Activity —
Reprint every line of the data, keeping each character intact.

(Stored data)
---

(** Modelled from the spec: [decode_message] of the missing codec, "tokenizes
    the payload into transaction_id, verb, variable, and optional value;
    fails with ParseError on malformed payload (wrong token count,
    unrecognized verb)". *)
Definition decode_message (payload : bytes) : cresult message :=
  match split_space (string_of_list_byte payload) with
  | (_, None) => inl ParseError
  | (i, Some rest1) =>
      match split_space rest1 with
      | (_, None) => inl ParseError
      | (v, Some rest2) =>
          match verb_of_name v with
          | None => inl ParseError
          | Some vb =>
              let (k, val) := split_space rest2 in
              inr (mkMessage i vb k val)
          end
      end
  end.

(** Modelled from the spec: [is_notification] of the missing codec, "true
    when verb is the unsolicited/TRAP kind". *)
Definition is_notification (m : message) : bool := verb_eqb (msg_verb m) TRAP.

Definition payload_of (head : bytes) : bytes := skipn 2 head.

(** Whether a frame is a notification; a payload that does not parse is
    not one. *)
Definition is_trap (head : bytes) : bool :=
  match decode_message (payload_of head) with
  | inr m => is_notification m
  | inl _ => false
  end.

(** Modelled from the spec: [split_combined] of the missing [Ctrl] class,
    the first frame of [data], header included (the script strips it with
    [rem_header], line 54), and the bytes that follow it.  It has no
    "need more data" answer: a frame cut short is returned as it is. *)
Definition split_combined' (data : bytes) : cresult (bytes * bytes) :=
  match frame_length data with
  | inl e => inl e
  | inr n => inr (firstn (n + 2) data, skipn (n + 2) data)
  end.

(** Modelled from the spec: [skip_traps] of the missing [Ctrl] class, the
    first frame of [data] that is neither a notification nor broken (a
    payload that does not parse is dropped, spec section 7), or [None].
    Every step consumes at least the prefix, so [length data] steps are
    enough. *)
Fixpoint skip_traps_from (fuel : nat) (data : bytes)
    : cresult (option bytes) :=
  match fuel with
  | O => inr None
  | S fuel' =>
      if List.length data =? 0 then inr None
      else
        match split_combined' data with
        | inl e => inl e
        | inr (head, tail) =>
            match decode_message (payload_of head) with
            | inl _ => skip_traps_from fuel' tail
            | inr m =>
                if is_notification m then skip_traps_from fuel' tail
                else inr (Some head)
            end
        end
  end.

Definition skip_traps' (data : bytes) : cresult (option bytes) :=
  skip_traps_from (List.length data) data.

(** Modelled from the spec: [cmd] of the missing [Ctrl] class, the framed
    SET command when a value is given and the framed GET command otherwise,
    for the id [r] it drew. *)
Definition cmd' (r : N) (var : str) (val : option str) : cresult bytes :=
  match val with
  | Some _ => encode_command SET r var val
  | None => encode_command GET r var None
  end.

(** Modelled from the spec: [rem_header] of the missing [Ctrl] class, the
    payload of a frame. *)
Definition rem_header' (head : bytes) : cresult (option bytes) :=
  inr (Some (payload_of head)).

(** Modelled from the spec: [parse] of the missing [Ctrl] class, the triple
    [(id, variable, value)] of a frame. *)
Definition parse' (head : bytes)
    : cresult (option str * option str * option str) :=
  match decode_message (payload_of head) with
  | inl e => inl e
  | inr m => inr (Some (transaction_id m), Some (variable m), value m)
  end.

Definition opt_eqb (a b : option str) : bool :=
  match a, b with
  | Some x, Some y => (x =? y)%string
  | None, None => true
  | _, _ => false
  end.

(** The verb that answers a command with success: [SET_REPLY] for a SET
    (a value is given), [GET_REPLY] for a GET. *)
Definition success_verb (val : option str) : verb :=
  match val with
  | Some _ => SET_REPLY
  | None => GET_REPLY
  end.

(** Whether a reply is the one expected for the command sent with id [r]:
    same transaction id, the success verb of the family sent, same variable
    and, for a SET, same value. *)
Definition matches (m : message) (r : N) (var : str) (val : option str)
    : bool :=
  (transaction_id m =? id_text r)%string
  && verb_eqb (msg_verb m) (success_verb val)
  && (variable m =? var)%string
  && match val with
     | Some _ => opt_eqb (value m) val
     | None => true
     end.

(** What a [MismatchError] carries. *)
Definition expected (r : N) (var : str) (val : option str)
    : str * str * str * option str :=
  (id_text r, verb_name (success_verb val), var, val).

Definition actual (m : message) : str * str * str * option str :=
  (transaction_id m, verb_name (msg_verb m), variable m, value m).

(** Modelled from the spec: [verify] of the missing [Ctrl] class, spec
    section 4.3 step 4 and section 7: "confirm the reply's transaction id
    matches what was sent, and that its verb indicates success for the verb
    family sent (GET/SET), and - when applicable - that variable/value
    echoed in the reply match what was requested.  Mismatch on any of these
    fails with MismatchError, carrying the expected and actual values".
    When it returns, its result is the pair [send_command] appends to a
    1-tuple (line 35): the verdict, which is then [True], and the reply's
    value. *)
Definition verify' (reply : bytes) (r : N) (var : str) (val : option str)
    : cresult (bool * option str) :=
  match decode_message (payload_of reply) with
  | inl e => inl e
  | inr m =>
      if matches m r var val then inr (true, value m)
      else inl (MismatchError (expected r var val) (actual m))
  end.

#[export] Instance codec : Ctrl := {|
  cmd := cmd';
  skip_traps := skip_traps';
  parse := parse';
  rem_header := rem_header';
  verify := verify';
  split_combined := split_combined'
|}.

(** The frame of a payload text, for writing examples; an oversize payload
    has no frame. *)
Definition frame_of (text : str) : bytes :=
  match frame (encode text) with
  | inr f => f
  | inl _ => []
  end.

End SpecCtrl.

(** A client connected to a peer that behaves as scripted: the events to be
    read and what follows them, how the sends fare, and the ids to be
    drawn. *)
Definition session (evs : list event) (fin : rx_end) (tx : list tx_event)
    (ids : list N) : world :=
  mkWorld (Some (mkSocket evs fin tx [] Open)) [] ids (inl ECONNREFUSED).

(** What is left to read in a world, if it has a socket. *)
Definition unread_of (w : world) : option bytes :=
  option_map (fun s => unread (inbox s)) (sock w).

(** What went on the wire in a world, if it has a socket. *)
Definition wire_of (w : world) : option bytes := option_map wire (sock w).

(** ** More on the client *)

(** An event the receive loop of [send_command] passes over: a moment with
    nothing queued, or an arrival that fits one read and in which
    [skip_traps] finds no frame. *)
Definition passed_over {codec : Ctrl} (ev : event) : Prop :=
  match ev with
  | Idle => True
  | Data d => List.length d <= 4096 /\ skip_traps d = inr None
  | Fail _ => False
  end.

(** The id [send_command] draws in a world. *)
Definition next_id (w : world) : N :=
  match rng w with
  | [] => 1%N
  | r :: _ => r
  end.

(** The world once that id is drawn. *)
Definition drawn (w : world) : world :=
  mkWorld (sock w) (stdout w) (tl (rng w)) (peer w).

---

Answer space —
(** Modelled from the spec: [decode_message] of the missing codec, "tokenizes
    the payload into transaction_id, verb, variable, and optional value;
    fails with ParseError on malformed payload (wrong token count,
    unrecognized verb)". *)
Definition decode_message (payload : bytes) : cresult message :=
  match split_space (string_of_list_byte payload) with
  | (_, None) => inl ParseError
  | (i, Some rest1) =>
      match split_space rest1 with
      | (_, None) => inl ParseError
      | (v, Some rest2) =>
          match verb_of_name v with
          | None => inl ParseError
          | Some vb =>
              let (k, val) := split_space rest2 in
              inr (mkMessage i vb k val)
          end
      end
  end.

(** Modelled from the spec: [is_notification] of the missing codec, "true
    when verb is the unsolicited/TRAP kind". *)
Definition is_notification (m : message) : bool := verb_eqb (msg_verb m) TRAP.

Definition payload_of (head : bytes) : bytes := skipn 2 head.

(** Whether a frame is a notification; a payload that does not parse is
    not one. *)
Definition is_trap (head : bytes) : bool :=
  match decode_message (payload_of head) with
  | inr m => is_notification m
  | inl _ => false
  end.

(** Modelled from the spec: [split_combined] of the missing [Ctrl] class,
    the first frame of [data], header included (the script strips it with
    [rem_header], line 54), and the bytes that follow it.  It has no
    "need more data" answer: a frame cut short is returned as it is. *)
Definition split_combined' (data : bytes) : cresult (bytes * bytes) :=
  match frame_length data with
  | inl e => inl e
  | inr n => inr (firstn (n + 2) data, skipn (n + 2) data)
  end.

(** Modelled from the spec: [skip_traps] of the missing [Ctrl] class, the
    first frame of [data] that is neither a notification nor broken (a
    payload that does not parse is dropped, spec section 7), or [None].
    Every step consumes at least the prefix, so [length data] steps are
    enough. *)
Fixpoint skip_traps_from (fuel : nat) (data : bytes)
    : cresult (option bytes) :=
  match fuel with
  | O => inr None
  | S fuel' =>
      if List.length data =? 0 then inr None
      else
        match split_combined' data with
        | inl e => inl e
        | inr (head, tail) =>
            match decode_message (payload_of head) with
            | inl _ => skip_traps_from fuel' tail
            | inr m =>
                if is_notification m then skip_traps_from fuel' tail
                else inr (Some head)
            end
        end
  end.

Definition skip_traps' (data : bytes) : cresult (option bytes) :=
  skip_traps_from (List.length data) data.

(** Modelled from the spec: [cmd] of the missing [Ctrl] class, the framed
    SET command when a value is given and the framed GET command otherwise,
    for the id [r] it drew. *)
Definition cmd' (r : N) (var : str) (val : option str) : cresult bytes :=
  match val with
  | Some _ => encode_command SET r var val
  | None => encode_command GET r var None
  end.

(** Modelled from the spec: [rem_header] of the missing [Ctrl] class, the
    payload of a frame. *)
Definition rem_header' (head : bytes) : cresult (option bytes) :=
  inr (Some (payload_of head)).

(** Modelled from the spec: [parse] of the missing [Ctrl] class, the triple
    [(id, variable, value)] of a frame. *)
Definition parse' (head : bytes)
    : cresult (option str * option str * option str) :=
  match decode_message (payload_of head) with
  | inl e => inl e
  | inr m => inr (Some (transaction_id m), Some (variable m), value m)
  end.

Definition opt_eqb (a b : option str) : bool :=
  match a, b with
  | Some x, Some y => (x =? y)%string
  | None, None => true
  | _, _ => false
  end.

(** The verb that answers a command with success: [SET_REPLY] for a SET
    (a value is given), [GET_REPLY] for a GET. *)
Definition success_verb (val : option str) : verb :=
  match val with
  | Some _ => SET_REPLY
  | None => GET_REPLY
  end.

(** Whether a reply is the one expected for the command sent with id [r]:
    same transaction id, the success verb of the family sent, same variable
    and, for a SET, same value. *)
Definition matches (m : message) (r : N) (var : str) (val : option str)
    : bool :=
  (transaction_id m =? id_text r)%string
  && verb_eqb (msg_verb m) (success_verb val)
  && (variable m =? var)%string
  && match val with
     | Some _ => opt_eqb (value m) val
     | None => true
     end.

(** What a [MismatchError] carries. *)
Definition expected (r : N) (var : str) (val : option str)
    : str * str * str * option str :=
  (id_text r, verb_name (success_verb val), var, val).

Definition actual (m : message) : str * str * str * option str :=
  (transaction_id m, verb_name (msg_verb m), variable m, value m).

(** Modelled from the spec: [verify] of the missing [Ctrl] class, spec
    section 4.3 step 4 and section 7: "confirm the reply's transaction id
    matches what was sent, and that its verb indicates success for the verb
    family sent (GET/SET), and - when applicable - that variable/value
    echoed in the reply match what was requested.  Mismatch on any of these
    fails with MismatchError, carrying the expected and actual values".
    When it returns, its result is the pair [send_command] appends to a
    1-tuple (line 35): the verdict, which is then [True], and the reply's
    value. *)
Definition verify' (reply : bytes) (r : N) (var : str) (val : option str)
    : cresult (bool * option str) :=
  match decode_message (payload_of reply) with
  | inl e => inl e
  | inr m =>
      if matches m r var val then inr (true, value m)
      else inl (MismatchError (expected r var val) (actual m))
  end.

#[export] Instance codec : Ctrl := {|
  cmd := cmd';
  skip_traps := skip_traps';
  parse := parse';
  rem_header := rem_header';
  verify := verify';
  split_combined := split_combined'
|}.

(** The frame of a payload text, for writing examples; an oversize payload
    has no frame. *)
Definition frame_of (text : str) : bytes :=
  match frame (encode text) with
  | inr f => f
  | inl _ => []
  end.

End SpecCtrl.

(** A client connected to a peer that behaves as scripted: the events to be
    read and what follows them, how the sends fare, and the ids to be
    drawn. *)
Definition session (evs : list event) (fin : rx_end) (tx : list tx_event)
    (ids : list N) : world :=
  mkWorld (Some (mkSocket evs fin tx [] Open)) [] ids (inl ECONNREFUSED).

(** What is left to read in a world, if it has a socket. *)
Definition unread_of (w : world) : option bytes :=
  option_map (fun s => unread (inbox s)) (sock w).

(** What went on the wire in a world, if it has a socket. *)
Definition wire_of (w : world) : option bytes := option_map wire (sock w).

(** ** More on the client *)

(** An event the receive loop of [send_command] passes over: a moment with
    nothing queued, or an arrival that fits one read and in which
    [skip_traps] finds no frame. *)
Definition passed_over {codec : Ctrl} (ev : event) : Prop :=
  match ev with
  | Idle => True
  | Data d => List.length d <= 4096 /\ skip_traps d = inr None
  | Fail _ => False
  end.

(** The id [send_command] draws in a world. *)
Definition next_id (w : world) : N :=
  match rng w with
  | [] => 1%N
  | r :: _ => r
  end.

(** The world once that id is drawn. *)
Definition drawn (w : world) : world :=
  mkWorld (sock w) (stdout w) (tl (rng w)) (peer w).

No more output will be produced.